Un colpo durissimo al mercato clandestino della salute pubblica. Si è da poco conclusa la diciottesima edizione di “Pangea”, la vasta operazione internazionale coordinata dall’Interpol che dal 10 al 23 marzo 2026 ha unito le forze di novanta Paesi contro il traffico illecito di farmaci.
L’obiettivo degli investigatori si è concentrato sui canali di distribuzione più a rischio per i cittadini, dalle piazze virtuali del dark web fino alle farmacie non in regola. Questo business illegale non si limita all’evasione fiscale, ma mette in serio pericolo i consumatori attraverso la vendita di dispositivi medici contraffatti e medicinali mal conservati.
I numeri del maxi blitz
Il bilancio globale dell’operazione descrive una rete criminale capillare ed estremamente redditizia. A livello mondiale, le autorità hanno sequestrato più di sei milioni di unità di farmaci contraffatti, per un valore stimato che supera i 15 milioni di dollari.
Le forze dell’ordine hanno eseguito 269 arresti, smantellando 66 organizzazioni criminali e chiudendo oltre 5.700 piattaforme online utilizzate per lo smercio. In Italia, le operazioni si sono concentrate soprattutto sui grandi hub aeroportuali dei corrieri espresso e delle Poste, crocevia nevralgici delle spedizioni estere. Squadre miste di Carabinieri del Nas, Guardia di Finanza e funzionari delle Dogane hanno intercettato i pacchi in entrata, sequestrando quasi 20mila unità di farmaci falsificati nei soli scali.
Le nuove frontiere illecite
Le analisi dei prodotti sequestrati hanno rivelato alcune allarmanti tendenze di consumo.
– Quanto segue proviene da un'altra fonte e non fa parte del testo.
Lemma telemetry_loop_flags answers deadline offset next0 eol0 c m r m' :
  telemetry_loop clock record0 answers deadline offset next0 eol0 c m = Some (r, m') ->
  flags m' = flags m.
Proof.
  revert c m. induction answers as [|a answers IH]; intros c m; cbn [telemetry_loop].
  { case_if as E; [by intros [= <- <-]|done]. }
  case_if as E; [by intros [= <- <-]|].
  destruct a as [| |src x]; [by intros [= <- <-]|by intros ->%IH|].
  destruct x as [x|x|x|]; try (by intros ->%IH).
  case_if as E1; [by intros ->%IH|].
  case_if as E2; [by case_if as E3; intros [= <- <-]|]. case_if as E3; [by intros [= <- <-]|].
  destruct (store_chunk c offset x); [|by intros [= <- <-]].
  case_if as E4; [case_if as E5; [by intros [= <- <-]|by intros ->%IH]|].
  unfold commit_record. case_if as E5; [by intros [= <- <-]|].
  destruct (obc_telemetry_decode _ _ _) as [[] d]; try (by intros [= <- <-]).
  destruct (radio_send _ _) as [q rad].
  case_if as E6; intros [= <- <-]; [done|]. by rewrite flags_progress.
Qed.

Lemma record_flags offset n e m r m' :
  payload_commander_downlink_telemetry_record clock encoded0 record0 offset n e m = Some (r, m') ->
  flags m' = flags m.
Proof.
  unfold payload_commander_downlink_telemetry_record, send.
  destruct n; [|by intros [= <- <-]]. destruct e; [|by intros [= <- <-]].
  destruct (ipc_send _ _ _) as [q l]. case_if as E; [by intros [= <- <-]|].
  by intros ->%telemetry_loop_flags.
Qed.

Lemma batch_loop_flags k cursor sent m r m' :
  batch_loop clock encoded0 record0 k cursor sent m = Some (r, m') -> flags m' = flags m.
Proof.
  revert cursor sent m. induction k as [|k IH]; intros cursor sent m; cbn [batch_loop];
    [by intros [= <- <-]|].
  destruct (payload_commander_downlink_telemetry_record _ _ _ _ _ _ _) as [[[[res nxt] eol] m1]|] eqn:E; [|done].
  apply record_flags in E. rewrite <- E.
  case_if as E1; [by intros [= <- <-]|]. case_if as E2; [by case_if as E3; intros [= <- <-]|].
  case_if as E3; [by intros [= <- <-]|]. by intros ->%IH.
Qed.

(** *** One round *)
Context (Hdisk : forall n, disk_io n = save_io_ok).

(** The running watch after a payload operation that kept the flags it started with. *)
Definition payload_flags m : Prop := flags m = (false, true, true).

Lemma payload_begin_flags s :
  flags (role s) = (true, false, true) -> payload_flags (role (payload_begin clock s)).
Proof. unfold payload_flags, flags. cbn. congruence. Qed.

Lemma payload_end_flags s : payload_flags (role s) -> flags (role (payload_end clock s)) = (true, false, true).
Proof. unfold payload_flags, flags. cbn. congruence. Qed.

Lemma save_inv s :
  0 <= retry_count s < STEP_RETRY_LIMIT -> flags (role s) = (true, false, true) ->
  sched_inv (mission_state_save state_path disk_io s).
Proof.
  intros Hr Hf. unfold mission_state_save. rewrite Hdisk. cbn [s_open save_io_ok negb].
  split; [|done]. unfold saved, write_state. cbn [disk set_disk s_limit s_rename save_io_ok].
  rewrite lookup_insert_eq, lookup_insert_eq. done.
Qed.

Lemma set_state_inv p s :
  flags (role s) = (true, false, true) -> sched_inv (set_state state_path disk_io p s).
Proof. intros Hf. apply save_inv; [cbn; unfold STEP_RETRY_LIMIT; lia|done]. Qed.

Lemma save_fields s :
  let s' := mission_state_save state_path disk_io s in
  current_state s' = current_state s /\ retry_count s' = retry_count s
  /\ mission_start_unix s' = mission_start_unix s /\ telemetry_cursor s' = telemetry_cursor s.
Proof. unfold mission_state_save. by destruct (negb _). Qed.

(** What one step of the phases may do. *)
Definition phase_moves s s' : Prop :=
  (phase_edge (current_state s) (current_state s') /\ retry_count s' = 0)
  \/ (current_state s' = current_state s
      /\ retry_count s' = retry_count s + (if payload_phase (current_state s) then 1 else 0)).
Lemma encode_loop_sound fuel jpeg out_cap e pkt i w out out' n :
  keeps_buffer (E:=E) -> LG_SSDV_PACKET_SIZE <= len pkt -> 0 <= i <= len jpeg -> 0 <= w <= out_cap ->
  out_cap <= len out ->
  encode_loop fuel jpeg out_cap e pkt i w out = Some (0, out', n) ->
  exists packets, encodes e pkt (skip i jpeg) packets
    /\ n = w + LG_SSDV_PACKET_SIZE * len packets /\ n <= out_cap
    /\ prefix_of n out' = prefix_of w out ++ concat packets /\ len out' = len out.
Proof.
  intros Hkeep. revert e pkt i w out. induction fuel as [|fuel IH]; intros e pkt i w out Hp Hi Hw Ho; [done|].
  cbn [encode_loop]. pose proof (Hkeep e pkt Hp) as Hk.
  destruct (ssdv_enc_get_packet e pkt) as [[[] pkt'] e'] eqn:Eg.
  - case_if as E1; [done|]. bool_facts. intros Hl.
    assert (len (prefix_of LG_SSDV_PACKET_SIZE pkt') = LG_SSDV_PACKET_SIZE) as Hlp.
    { apply len_prefix_of. unfold LG_SSDV_PACKET_SIZE in *. lia. }
    unfold LG_SSDV_PACKET_SIZE in *.
    assert (len (patch out w (prefix_of 214 pkt')) = len out) as Hlo by (apply len_patch; lia).
    apply IH in Hl as (ps & He & -> & Hc & Hpre & Hlen); [|lia..].
    exists (prefix_of 214 pkt' :: ps). rewrite len_cons. split_and!; [by eapply encodes_packet|lia|lia| |lia].
    replace (w + 214 * (1 + len ps)) with (w + 214 + 214 * len ps) by lia.
    rewrite Hpre. cbn [concat]. rewrite app_assoc. f_equal. unfold patch.
    rewrite app_assoc. apply prefix_of_app. rewrite len_app, len_prefix_of by lia. lia.
  - case_if as E1; [done|]. bool_facts. intros Hl. destruct (fed_piece jpeg i Hi) as [Hf Hs].
    cbv zeta in Hf, Hs. rewrite Hf in Hl.
    assert (0 <= i + (if len jpeg - i <? SSDV_FEED_CHUNK then len jpeg - i else SSDV_FEED_CHUNK) <= len jpeg).
    { unfold SSDV_FEED_CHUNK. case_if as E2; bool_facts; lia. }
    apply IH in Hl as (ps & He & Hn & Hc & Hpre & Hlen); [|done..].
    exists ps. split_and!; [|done..]. eapply encodes_feed; [exact Eg| |by rewrite Hs].
    intros Hnil. assert (len (skip i jpeg) = 0) as H1 by (by rewrite Hnil). rewrite len_skip in H1 by lia. lia.
  - intros [= <- <-]. exists []. split_and!; [by eapply encodes_end|rewrite (len_nil (A:=list Z)); lia|lia|cbn; by rewrite app_nil_r|done].
  - done.
Qed.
È stato registrato un preoccupante incremento nell’importazione di medicinali antiparassitari come l’ivermectina e il fenbendazolo, quest’ultimo autorizzato esclusivamente per uso veterinario. Entrambi i prodotti vengono illecitamente promossi in rete come presunte e infondate terapie contro il cancro.
Resta altissimo anche l’import di sostanze dopanti e dei cosiddetti farmaci legati allo stile di vita, molto richiesti sul mercato nero per bypassare i controlli medici. Tra questi spiccano le pillole per la disfunzione erettile e i medicinali a base di semaglutide, sempre più ricercati per la perdita di peso.
Controlli a Capodichino e online
L’offensiva italiana si è mossa con forza anche sul fronte del controllo territoriale locale e della sicurezza informatica. I reparti della Guardia di Finanza hanno operato sequestri significativi negli spazi doganali di importanti scali nazionali, tra cui l’aeroporto di Napoli Capodichino, dove sono state rinvenute diverse sostanze illecite.
Sul territorio nazionale, i Nas hanno ispezionato numerosi esercizi commerciali, individuando negozi etnici non autorizzati e sequestrando ulteriori 13mila dosi illegali. Infine, la task force informatica ha segnalato e oscurato quarantadue siti web esteri, bloccando definitivamente l’accesso agli utenti italiani a queste pericolose vetrine digitali.